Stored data
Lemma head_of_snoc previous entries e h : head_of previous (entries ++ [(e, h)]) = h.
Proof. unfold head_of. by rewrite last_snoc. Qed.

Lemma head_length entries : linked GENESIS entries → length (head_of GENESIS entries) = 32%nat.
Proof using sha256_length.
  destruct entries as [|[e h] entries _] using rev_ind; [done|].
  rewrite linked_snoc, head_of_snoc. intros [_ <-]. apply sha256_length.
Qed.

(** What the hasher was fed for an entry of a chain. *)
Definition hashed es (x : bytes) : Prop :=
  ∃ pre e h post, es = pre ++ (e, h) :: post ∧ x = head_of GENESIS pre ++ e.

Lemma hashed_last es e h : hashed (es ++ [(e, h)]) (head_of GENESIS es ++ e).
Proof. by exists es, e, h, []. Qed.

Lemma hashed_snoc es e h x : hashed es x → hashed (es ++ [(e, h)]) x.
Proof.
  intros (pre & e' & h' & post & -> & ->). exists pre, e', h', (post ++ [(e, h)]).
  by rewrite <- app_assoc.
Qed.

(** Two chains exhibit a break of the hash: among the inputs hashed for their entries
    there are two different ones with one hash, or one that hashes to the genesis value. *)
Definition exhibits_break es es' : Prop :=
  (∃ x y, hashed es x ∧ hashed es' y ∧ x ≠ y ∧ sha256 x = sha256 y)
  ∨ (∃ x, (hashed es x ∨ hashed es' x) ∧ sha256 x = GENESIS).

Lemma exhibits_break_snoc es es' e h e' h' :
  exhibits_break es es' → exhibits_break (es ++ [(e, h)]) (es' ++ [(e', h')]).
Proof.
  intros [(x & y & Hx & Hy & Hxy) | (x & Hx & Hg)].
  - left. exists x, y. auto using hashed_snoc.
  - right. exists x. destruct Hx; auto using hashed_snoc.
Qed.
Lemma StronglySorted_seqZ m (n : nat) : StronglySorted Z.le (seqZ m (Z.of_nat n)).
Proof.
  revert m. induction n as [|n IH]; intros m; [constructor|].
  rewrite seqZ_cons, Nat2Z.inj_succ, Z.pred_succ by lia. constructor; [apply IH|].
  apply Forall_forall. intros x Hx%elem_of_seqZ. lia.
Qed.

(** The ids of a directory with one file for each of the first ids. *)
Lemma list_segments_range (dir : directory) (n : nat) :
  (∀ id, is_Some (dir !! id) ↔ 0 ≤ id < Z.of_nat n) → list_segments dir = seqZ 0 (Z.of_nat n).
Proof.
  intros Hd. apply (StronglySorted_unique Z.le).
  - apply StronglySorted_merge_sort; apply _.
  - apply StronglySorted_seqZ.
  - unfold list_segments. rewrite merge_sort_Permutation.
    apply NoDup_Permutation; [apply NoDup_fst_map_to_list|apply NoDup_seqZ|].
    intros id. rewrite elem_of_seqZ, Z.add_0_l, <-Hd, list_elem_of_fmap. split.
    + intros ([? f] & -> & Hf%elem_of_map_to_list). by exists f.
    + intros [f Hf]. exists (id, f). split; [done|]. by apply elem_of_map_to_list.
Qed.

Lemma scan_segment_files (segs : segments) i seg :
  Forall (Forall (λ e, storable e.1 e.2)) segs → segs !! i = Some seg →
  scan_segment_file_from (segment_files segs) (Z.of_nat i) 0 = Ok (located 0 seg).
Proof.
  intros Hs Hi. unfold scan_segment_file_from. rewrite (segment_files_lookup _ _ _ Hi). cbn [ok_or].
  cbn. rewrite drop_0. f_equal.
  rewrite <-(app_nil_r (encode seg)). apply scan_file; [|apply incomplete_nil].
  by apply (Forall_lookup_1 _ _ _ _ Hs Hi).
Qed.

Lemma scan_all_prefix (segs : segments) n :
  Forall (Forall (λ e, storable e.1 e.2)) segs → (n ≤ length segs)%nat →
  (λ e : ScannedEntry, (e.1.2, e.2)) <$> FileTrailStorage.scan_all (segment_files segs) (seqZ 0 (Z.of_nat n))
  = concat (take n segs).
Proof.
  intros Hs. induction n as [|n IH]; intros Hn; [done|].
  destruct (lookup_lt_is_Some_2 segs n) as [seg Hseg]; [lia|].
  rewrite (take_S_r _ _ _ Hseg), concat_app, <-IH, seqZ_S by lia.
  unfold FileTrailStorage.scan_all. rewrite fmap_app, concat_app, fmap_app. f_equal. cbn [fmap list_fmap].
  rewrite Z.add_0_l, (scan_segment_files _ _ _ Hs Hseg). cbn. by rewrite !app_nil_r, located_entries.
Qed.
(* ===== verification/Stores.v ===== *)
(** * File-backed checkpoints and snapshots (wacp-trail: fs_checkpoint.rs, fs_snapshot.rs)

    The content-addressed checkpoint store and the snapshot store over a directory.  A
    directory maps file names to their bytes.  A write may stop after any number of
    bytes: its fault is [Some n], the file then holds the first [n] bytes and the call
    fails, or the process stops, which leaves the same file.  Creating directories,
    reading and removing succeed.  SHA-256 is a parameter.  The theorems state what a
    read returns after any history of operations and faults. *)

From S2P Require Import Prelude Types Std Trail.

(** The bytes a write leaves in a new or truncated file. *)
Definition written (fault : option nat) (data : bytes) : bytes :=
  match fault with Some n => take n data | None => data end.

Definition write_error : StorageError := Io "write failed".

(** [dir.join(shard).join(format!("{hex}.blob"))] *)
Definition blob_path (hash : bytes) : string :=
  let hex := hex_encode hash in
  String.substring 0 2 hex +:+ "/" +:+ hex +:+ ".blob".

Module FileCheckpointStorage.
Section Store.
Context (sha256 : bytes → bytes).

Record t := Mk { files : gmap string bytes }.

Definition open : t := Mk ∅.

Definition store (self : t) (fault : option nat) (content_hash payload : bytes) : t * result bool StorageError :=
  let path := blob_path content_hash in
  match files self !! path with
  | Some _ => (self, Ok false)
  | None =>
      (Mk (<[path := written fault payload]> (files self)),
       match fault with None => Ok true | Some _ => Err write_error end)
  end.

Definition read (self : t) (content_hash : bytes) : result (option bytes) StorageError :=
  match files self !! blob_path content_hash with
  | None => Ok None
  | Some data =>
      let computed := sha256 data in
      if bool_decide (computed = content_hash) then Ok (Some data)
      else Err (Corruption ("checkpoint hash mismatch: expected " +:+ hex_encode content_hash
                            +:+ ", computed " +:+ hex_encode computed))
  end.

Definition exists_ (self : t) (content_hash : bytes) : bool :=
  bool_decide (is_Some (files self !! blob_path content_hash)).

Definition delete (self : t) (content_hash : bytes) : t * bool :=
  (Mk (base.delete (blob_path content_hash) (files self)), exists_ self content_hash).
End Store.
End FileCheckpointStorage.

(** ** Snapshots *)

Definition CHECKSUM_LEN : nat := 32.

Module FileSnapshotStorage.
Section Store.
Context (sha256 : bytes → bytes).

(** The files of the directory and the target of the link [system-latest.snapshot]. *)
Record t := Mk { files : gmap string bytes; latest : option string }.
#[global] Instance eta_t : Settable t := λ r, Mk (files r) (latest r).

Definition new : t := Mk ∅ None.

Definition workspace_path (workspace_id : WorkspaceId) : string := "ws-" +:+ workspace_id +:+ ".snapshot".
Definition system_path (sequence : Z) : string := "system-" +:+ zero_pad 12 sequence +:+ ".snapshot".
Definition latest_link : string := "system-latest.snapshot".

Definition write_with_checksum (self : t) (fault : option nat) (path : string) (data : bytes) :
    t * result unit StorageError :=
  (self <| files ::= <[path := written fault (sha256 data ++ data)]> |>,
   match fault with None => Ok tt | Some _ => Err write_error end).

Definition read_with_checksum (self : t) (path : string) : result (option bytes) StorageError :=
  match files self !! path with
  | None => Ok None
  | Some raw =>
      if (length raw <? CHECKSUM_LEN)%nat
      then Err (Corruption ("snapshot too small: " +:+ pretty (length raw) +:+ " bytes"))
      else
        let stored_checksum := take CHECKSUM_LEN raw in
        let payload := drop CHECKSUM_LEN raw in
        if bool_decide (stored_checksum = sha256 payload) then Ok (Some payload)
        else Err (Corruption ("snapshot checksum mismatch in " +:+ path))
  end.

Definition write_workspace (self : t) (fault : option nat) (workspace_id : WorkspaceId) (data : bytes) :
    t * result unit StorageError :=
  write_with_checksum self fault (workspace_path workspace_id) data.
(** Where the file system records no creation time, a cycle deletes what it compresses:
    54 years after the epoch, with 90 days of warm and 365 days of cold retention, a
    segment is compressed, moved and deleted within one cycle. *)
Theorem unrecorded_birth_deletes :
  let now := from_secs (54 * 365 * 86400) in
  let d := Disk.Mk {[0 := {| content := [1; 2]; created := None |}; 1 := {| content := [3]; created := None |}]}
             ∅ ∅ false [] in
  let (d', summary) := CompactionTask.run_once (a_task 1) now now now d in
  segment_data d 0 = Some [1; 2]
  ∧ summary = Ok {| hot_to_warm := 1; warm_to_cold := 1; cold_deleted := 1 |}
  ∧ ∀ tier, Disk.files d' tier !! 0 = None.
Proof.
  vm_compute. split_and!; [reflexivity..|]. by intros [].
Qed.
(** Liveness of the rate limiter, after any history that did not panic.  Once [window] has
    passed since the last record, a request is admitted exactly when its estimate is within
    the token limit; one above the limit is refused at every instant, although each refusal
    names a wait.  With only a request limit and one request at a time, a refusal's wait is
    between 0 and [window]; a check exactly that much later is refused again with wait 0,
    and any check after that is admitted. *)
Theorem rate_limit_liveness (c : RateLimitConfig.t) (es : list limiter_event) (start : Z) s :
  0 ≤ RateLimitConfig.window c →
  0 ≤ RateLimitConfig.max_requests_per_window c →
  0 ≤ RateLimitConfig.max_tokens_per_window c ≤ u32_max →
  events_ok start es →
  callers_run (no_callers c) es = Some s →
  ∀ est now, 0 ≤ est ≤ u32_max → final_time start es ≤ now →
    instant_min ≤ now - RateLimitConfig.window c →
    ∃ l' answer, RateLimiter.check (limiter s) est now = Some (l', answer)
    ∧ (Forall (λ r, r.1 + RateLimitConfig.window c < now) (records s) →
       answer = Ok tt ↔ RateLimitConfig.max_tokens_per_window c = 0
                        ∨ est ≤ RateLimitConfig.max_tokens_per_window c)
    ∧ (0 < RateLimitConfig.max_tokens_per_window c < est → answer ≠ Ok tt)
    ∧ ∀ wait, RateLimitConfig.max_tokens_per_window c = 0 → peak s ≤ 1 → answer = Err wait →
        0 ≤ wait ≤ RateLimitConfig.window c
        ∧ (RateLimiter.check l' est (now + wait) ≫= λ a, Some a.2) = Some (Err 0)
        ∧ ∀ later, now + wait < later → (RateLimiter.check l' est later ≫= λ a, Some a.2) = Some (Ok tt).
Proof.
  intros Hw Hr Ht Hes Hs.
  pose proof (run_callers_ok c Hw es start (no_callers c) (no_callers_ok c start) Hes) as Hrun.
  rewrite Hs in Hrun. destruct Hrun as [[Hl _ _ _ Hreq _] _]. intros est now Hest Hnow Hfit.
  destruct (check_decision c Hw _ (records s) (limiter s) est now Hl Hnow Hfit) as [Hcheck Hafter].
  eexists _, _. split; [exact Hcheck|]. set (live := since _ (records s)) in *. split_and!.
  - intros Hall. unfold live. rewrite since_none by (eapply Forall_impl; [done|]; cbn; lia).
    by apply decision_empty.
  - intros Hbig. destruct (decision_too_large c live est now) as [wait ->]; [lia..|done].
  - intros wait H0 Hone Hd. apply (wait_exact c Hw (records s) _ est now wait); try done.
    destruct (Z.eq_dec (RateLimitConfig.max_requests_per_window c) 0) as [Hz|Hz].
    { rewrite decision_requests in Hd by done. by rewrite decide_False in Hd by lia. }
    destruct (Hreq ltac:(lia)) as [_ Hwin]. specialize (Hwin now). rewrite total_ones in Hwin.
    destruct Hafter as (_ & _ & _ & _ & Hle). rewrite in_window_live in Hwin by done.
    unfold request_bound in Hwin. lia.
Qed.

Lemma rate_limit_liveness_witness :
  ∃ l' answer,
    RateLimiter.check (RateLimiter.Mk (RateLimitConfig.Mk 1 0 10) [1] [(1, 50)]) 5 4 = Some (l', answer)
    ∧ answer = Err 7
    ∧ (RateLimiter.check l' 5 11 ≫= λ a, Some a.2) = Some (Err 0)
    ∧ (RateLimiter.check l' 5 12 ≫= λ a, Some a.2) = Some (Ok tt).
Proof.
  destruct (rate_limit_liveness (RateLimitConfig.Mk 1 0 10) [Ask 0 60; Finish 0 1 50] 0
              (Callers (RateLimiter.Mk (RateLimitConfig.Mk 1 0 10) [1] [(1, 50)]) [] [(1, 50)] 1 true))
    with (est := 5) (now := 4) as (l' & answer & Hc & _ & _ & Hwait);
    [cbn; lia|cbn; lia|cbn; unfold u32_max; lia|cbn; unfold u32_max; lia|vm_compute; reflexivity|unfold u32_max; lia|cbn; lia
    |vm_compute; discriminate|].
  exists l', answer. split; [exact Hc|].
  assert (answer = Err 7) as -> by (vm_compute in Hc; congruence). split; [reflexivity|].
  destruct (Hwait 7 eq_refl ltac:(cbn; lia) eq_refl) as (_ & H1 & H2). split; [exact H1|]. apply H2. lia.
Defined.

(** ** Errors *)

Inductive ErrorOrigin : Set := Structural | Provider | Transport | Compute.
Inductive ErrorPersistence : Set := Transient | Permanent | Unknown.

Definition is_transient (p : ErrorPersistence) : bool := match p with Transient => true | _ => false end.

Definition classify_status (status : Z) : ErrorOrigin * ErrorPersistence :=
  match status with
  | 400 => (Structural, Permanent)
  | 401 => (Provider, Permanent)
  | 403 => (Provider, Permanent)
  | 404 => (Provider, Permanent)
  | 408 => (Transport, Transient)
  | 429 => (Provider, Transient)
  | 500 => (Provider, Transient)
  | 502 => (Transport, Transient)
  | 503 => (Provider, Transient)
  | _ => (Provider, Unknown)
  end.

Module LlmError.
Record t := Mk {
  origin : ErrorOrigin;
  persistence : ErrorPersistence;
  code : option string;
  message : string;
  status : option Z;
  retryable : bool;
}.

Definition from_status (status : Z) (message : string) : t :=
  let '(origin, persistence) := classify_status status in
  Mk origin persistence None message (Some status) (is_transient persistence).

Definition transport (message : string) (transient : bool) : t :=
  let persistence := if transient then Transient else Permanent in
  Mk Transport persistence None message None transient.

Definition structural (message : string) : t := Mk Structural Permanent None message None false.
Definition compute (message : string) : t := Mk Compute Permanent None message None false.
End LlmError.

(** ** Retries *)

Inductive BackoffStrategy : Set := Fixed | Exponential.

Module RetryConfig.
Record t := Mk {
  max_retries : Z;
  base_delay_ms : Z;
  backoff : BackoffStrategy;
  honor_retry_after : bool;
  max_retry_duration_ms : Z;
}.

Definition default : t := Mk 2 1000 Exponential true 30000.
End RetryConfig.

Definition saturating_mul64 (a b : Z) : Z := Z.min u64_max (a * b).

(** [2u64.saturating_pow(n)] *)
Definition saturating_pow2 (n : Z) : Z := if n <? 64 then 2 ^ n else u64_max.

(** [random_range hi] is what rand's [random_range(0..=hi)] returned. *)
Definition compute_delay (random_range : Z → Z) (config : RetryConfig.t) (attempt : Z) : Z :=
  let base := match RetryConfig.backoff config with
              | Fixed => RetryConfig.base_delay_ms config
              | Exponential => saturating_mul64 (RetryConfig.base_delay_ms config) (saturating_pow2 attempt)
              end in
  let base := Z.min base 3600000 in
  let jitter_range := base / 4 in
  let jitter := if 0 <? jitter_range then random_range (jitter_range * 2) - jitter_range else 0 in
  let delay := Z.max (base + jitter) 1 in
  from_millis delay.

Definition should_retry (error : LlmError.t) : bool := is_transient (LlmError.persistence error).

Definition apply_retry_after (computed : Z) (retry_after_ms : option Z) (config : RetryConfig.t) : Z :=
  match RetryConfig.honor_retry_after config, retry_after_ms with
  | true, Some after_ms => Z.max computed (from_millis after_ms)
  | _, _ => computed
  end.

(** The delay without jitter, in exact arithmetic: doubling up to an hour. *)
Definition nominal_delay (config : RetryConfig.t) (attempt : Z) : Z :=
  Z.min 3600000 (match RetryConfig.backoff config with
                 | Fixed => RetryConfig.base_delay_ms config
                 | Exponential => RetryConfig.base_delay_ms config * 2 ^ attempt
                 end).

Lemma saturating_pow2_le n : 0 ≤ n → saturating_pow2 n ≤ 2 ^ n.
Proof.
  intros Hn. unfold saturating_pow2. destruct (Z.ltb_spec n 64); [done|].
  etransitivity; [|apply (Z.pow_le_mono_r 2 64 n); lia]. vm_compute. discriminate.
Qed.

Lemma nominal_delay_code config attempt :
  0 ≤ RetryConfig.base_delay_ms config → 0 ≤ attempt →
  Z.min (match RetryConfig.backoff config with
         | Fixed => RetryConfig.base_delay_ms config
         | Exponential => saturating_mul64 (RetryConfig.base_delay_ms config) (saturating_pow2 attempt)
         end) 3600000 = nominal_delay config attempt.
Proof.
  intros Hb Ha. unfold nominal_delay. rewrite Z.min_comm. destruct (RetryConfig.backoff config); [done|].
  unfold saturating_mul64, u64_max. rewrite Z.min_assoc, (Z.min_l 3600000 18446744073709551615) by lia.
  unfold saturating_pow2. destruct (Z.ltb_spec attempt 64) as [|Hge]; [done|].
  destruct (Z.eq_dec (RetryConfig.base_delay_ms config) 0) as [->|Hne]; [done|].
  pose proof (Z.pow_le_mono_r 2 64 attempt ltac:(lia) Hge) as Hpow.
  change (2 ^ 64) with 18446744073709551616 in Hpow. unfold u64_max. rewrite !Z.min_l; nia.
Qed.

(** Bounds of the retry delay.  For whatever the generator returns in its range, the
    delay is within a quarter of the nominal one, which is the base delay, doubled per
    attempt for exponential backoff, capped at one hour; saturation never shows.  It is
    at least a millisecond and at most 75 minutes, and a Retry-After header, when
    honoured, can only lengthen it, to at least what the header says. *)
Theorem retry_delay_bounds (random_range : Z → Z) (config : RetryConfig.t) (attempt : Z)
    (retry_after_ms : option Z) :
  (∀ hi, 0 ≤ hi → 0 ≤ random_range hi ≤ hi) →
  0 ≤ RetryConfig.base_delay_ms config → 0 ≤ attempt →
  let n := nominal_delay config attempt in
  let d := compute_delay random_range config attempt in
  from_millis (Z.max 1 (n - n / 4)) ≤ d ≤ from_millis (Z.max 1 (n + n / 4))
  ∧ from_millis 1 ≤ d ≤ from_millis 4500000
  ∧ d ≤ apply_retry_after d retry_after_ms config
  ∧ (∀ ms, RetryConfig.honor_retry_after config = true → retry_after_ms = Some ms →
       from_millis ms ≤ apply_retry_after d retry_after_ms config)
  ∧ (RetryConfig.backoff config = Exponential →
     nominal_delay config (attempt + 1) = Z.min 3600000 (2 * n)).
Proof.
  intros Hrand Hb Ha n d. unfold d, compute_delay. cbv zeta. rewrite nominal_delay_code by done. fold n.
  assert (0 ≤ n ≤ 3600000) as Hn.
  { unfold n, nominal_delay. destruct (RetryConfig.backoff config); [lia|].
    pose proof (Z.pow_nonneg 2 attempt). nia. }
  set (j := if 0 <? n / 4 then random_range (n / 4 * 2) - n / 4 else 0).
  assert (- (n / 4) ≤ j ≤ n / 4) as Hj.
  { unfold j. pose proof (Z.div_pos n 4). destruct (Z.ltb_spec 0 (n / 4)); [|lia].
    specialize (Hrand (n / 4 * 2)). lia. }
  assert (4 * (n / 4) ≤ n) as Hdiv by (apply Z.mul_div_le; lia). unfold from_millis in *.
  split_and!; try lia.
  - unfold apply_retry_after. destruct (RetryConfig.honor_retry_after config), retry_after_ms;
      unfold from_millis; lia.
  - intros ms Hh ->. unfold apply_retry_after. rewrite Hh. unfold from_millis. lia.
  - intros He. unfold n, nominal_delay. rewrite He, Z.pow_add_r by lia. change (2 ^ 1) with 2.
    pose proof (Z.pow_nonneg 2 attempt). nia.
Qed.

■ **Problem to solve**
From the entries above, restate word for word the lines from the line containing "unfold FileTrailStorage.scan_all. rewrite" to the line containing "(** * File-backed", both ends included, and nothing more.

■ **Response**
  unfold FileTrailStorage.scan_all. rewrite fmap_app, concat_app, fmap_app. f_equal. cbn [fmap list_fmap].
  rewrite Z.add_0_l, (scan_segment_files _ _ _ Hs Hseg). cbn. by rewrite !app_nil_r, located_entries.
Qed.
(* ===== verification/Stores.v ===== *)
(** * File-backed checkpoints and snapshots (wacp-trail: fs_checkpoint.rs, fs_snapshot.rs)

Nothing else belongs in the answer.